▶ **WORK ITEM**: A single stretch of the material below is to be transcribed exactly, starting at the line with "p < FragLdsA_size" and ending after the line with "(** Symbolic execution of one statement. *)".

▶ **RECORDS SUPPLIED**:
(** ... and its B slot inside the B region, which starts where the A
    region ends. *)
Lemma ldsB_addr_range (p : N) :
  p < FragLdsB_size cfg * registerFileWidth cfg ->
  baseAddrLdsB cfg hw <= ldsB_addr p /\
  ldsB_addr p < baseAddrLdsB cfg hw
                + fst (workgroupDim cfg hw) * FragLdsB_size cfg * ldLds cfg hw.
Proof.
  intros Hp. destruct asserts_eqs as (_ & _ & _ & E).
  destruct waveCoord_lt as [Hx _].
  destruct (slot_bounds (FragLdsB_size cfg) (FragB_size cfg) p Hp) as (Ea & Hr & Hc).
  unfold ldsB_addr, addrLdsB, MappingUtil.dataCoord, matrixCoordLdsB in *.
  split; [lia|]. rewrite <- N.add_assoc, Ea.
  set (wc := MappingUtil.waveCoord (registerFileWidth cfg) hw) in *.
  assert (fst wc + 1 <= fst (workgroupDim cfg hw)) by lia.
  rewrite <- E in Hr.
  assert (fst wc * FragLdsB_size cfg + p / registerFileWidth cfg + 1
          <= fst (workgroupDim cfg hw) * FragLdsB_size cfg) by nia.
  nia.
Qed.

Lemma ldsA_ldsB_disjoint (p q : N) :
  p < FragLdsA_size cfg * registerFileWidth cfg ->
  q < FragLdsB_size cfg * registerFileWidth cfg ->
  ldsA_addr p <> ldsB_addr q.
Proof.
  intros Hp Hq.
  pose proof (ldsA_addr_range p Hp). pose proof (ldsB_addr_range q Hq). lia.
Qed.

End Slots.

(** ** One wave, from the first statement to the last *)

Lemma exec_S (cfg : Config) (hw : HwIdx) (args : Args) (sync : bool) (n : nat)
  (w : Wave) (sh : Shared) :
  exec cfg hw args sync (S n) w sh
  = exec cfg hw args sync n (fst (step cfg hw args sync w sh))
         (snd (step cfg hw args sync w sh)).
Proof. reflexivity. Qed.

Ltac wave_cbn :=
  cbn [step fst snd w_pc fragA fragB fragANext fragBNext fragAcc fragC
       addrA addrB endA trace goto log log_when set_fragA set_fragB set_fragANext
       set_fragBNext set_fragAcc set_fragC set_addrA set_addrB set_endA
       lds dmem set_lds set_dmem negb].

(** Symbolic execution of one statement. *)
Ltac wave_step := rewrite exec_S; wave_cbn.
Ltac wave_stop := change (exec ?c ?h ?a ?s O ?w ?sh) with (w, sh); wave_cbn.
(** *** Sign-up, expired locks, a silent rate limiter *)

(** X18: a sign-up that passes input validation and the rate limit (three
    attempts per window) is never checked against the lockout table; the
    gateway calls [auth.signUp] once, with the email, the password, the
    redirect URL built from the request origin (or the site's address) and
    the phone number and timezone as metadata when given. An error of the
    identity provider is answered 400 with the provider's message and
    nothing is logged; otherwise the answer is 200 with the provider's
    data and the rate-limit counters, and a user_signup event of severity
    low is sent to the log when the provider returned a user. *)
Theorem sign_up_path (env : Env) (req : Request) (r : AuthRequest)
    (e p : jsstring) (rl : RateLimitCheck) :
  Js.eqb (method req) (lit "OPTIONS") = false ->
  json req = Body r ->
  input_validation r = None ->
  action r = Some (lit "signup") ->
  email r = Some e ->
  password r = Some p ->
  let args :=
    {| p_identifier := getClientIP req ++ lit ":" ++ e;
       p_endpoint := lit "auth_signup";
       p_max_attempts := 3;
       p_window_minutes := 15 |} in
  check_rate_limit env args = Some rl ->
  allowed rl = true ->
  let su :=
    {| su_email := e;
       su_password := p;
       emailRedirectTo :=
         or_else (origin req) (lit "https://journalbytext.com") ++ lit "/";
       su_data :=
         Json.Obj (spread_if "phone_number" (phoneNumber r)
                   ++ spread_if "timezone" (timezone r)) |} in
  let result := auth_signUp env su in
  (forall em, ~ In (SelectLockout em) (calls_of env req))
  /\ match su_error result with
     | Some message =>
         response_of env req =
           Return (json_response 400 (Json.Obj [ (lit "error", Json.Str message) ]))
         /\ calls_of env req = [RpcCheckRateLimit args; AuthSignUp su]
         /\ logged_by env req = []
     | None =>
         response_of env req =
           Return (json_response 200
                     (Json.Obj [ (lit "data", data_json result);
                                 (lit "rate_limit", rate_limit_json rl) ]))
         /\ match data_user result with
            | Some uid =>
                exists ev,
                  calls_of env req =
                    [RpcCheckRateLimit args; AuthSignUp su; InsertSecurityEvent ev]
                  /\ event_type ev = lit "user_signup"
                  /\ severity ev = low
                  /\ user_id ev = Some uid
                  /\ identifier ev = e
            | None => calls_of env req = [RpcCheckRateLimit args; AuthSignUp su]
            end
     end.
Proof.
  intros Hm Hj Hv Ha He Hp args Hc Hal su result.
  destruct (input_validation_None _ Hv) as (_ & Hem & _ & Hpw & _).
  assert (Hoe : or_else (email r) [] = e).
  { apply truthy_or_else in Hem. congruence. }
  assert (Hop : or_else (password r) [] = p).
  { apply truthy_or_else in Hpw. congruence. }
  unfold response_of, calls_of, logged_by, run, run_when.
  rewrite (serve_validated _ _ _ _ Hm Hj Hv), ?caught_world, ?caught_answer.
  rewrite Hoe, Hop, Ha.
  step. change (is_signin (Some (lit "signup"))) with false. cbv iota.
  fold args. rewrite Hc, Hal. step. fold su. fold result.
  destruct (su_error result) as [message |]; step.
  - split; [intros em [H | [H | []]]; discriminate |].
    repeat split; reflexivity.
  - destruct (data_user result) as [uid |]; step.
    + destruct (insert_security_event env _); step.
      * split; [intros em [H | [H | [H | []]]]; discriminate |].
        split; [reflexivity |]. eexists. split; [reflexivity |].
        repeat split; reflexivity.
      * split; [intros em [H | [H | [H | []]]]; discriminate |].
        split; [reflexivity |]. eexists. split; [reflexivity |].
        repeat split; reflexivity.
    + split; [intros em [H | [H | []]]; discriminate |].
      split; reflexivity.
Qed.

▶ **RESULT OF THIS EXERCISE**:
  p < FragLdsA_size cfg * registerFileWidth cfg ->
  q < FragLdsB_size cfg * registerFileWidth cfg ->
  ldsA_addr p <> ldsB_addr q.
Proof.
  intros Hp Hq.
  pose proof (ldsA_addr_range p Hp). pose proof (ldsB_addr_range q Hq). lia.
Qed.

End Slots.

(** ** One wave, from the first statement to the last *)

Lemma exec_S (cfg : Config) (hw : HwIdx) (args : Args) (sync : bool) (n : nat)
  (w : Wave) (sh : Shared) :
  exec cfg hw args sync (S n) w sh
  = exec cfg hw args sync n (fst (step cfg hw args sync w sh))
         (snd (step cfg hw args sync w sh)).
Proof. reflexivity. Qed.

Ltac wave_cbn :=
  cbn [step fst snd w_pc fragA fragB fragANext fragBNext fragAcc fragC
       addrA addrB endA trace goto log log_when set_fragA set_fragB set_fragANext
       set_fragBNext set_fragAcc set_fragC set_addrA set_addrB set_endA
       lds dmem set_lds set_dmem negb].

(** Symbolic execution of one statement. *)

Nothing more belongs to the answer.